**Saved data entries:**

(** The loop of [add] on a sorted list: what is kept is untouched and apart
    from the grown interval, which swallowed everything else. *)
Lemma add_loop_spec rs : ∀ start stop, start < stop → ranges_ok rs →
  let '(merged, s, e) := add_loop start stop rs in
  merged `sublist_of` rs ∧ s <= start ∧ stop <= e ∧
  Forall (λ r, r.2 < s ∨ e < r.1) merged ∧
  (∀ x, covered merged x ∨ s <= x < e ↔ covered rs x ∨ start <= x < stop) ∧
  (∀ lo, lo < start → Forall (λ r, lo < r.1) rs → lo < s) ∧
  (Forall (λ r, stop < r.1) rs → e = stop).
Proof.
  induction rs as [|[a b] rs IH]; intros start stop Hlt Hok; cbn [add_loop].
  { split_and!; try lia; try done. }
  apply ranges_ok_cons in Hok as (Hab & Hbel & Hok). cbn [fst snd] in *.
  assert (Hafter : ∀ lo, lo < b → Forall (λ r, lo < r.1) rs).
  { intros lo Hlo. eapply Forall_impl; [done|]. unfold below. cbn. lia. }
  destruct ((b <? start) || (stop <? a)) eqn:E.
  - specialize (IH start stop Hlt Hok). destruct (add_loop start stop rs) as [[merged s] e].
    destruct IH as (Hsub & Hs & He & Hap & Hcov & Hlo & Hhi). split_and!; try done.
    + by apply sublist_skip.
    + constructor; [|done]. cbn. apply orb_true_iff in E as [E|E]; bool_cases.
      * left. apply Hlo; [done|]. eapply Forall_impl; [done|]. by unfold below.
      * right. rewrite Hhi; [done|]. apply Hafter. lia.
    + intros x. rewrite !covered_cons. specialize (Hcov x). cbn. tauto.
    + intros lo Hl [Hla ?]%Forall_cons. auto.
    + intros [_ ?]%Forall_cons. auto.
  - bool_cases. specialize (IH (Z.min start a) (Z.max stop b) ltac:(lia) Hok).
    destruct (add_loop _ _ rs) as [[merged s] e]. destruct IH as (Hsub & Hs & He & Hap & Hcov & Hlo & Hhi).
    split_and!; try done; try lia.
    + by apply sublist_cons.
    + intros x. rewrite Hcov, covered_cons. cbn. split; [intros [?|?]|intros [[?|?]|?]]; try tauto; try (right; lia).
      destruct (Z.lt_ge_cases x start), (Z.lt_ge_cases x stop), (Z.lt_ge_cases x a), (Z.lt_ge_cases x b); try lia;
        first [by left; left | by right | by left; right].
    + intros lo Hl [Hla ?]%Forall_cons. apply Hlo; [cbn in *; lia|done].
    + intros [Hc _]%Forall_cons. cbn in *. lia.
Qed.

**Problem statement:**
In the data above, retype exactly and only the lines between the one holding "by unfold below." and the one holding "destruct (Z.lt_ge_cases x", inclusive.

**Output for this exercise:**
      * left. apply Hlo; [done|]. eapply Forall_impl; [done|]. by unfold below.
      * right. rewrite Hhi; [done|]. apply Hafter. lia.
    + intros x. rewrite !covered_cons. specialize (Hcov x). cbn. tauto.
    + intros lo Hl [Hla ?]%Forall_cons. auto.
    + intros [_ ?]%Forall_cons. auto.
  - bool_cases. specialize (IH (Z.min start a) (Z.max stop b) ltac:(lia) Hok).
    destruct (add_loop _ _ rs) as [[merged s] e]. destruct IH as (Hsub & Hs & He & Hap & Hcov & Hlo & Hhi).
    split_and!; try done; try lia.
    + by apply sublist_cons.
    + intros x. rewrite Hcov, covered_cons. cbn. split; [intros [?|?]|intros [[?|?]|?]]; try tauto; try (right; lia).
      destruct (Z.lt_ge_cases x start), (Z.lt_ge_cases x stop), (Z.lt_ge_cases x a), (Z.lt_ge_cases x b); try lia;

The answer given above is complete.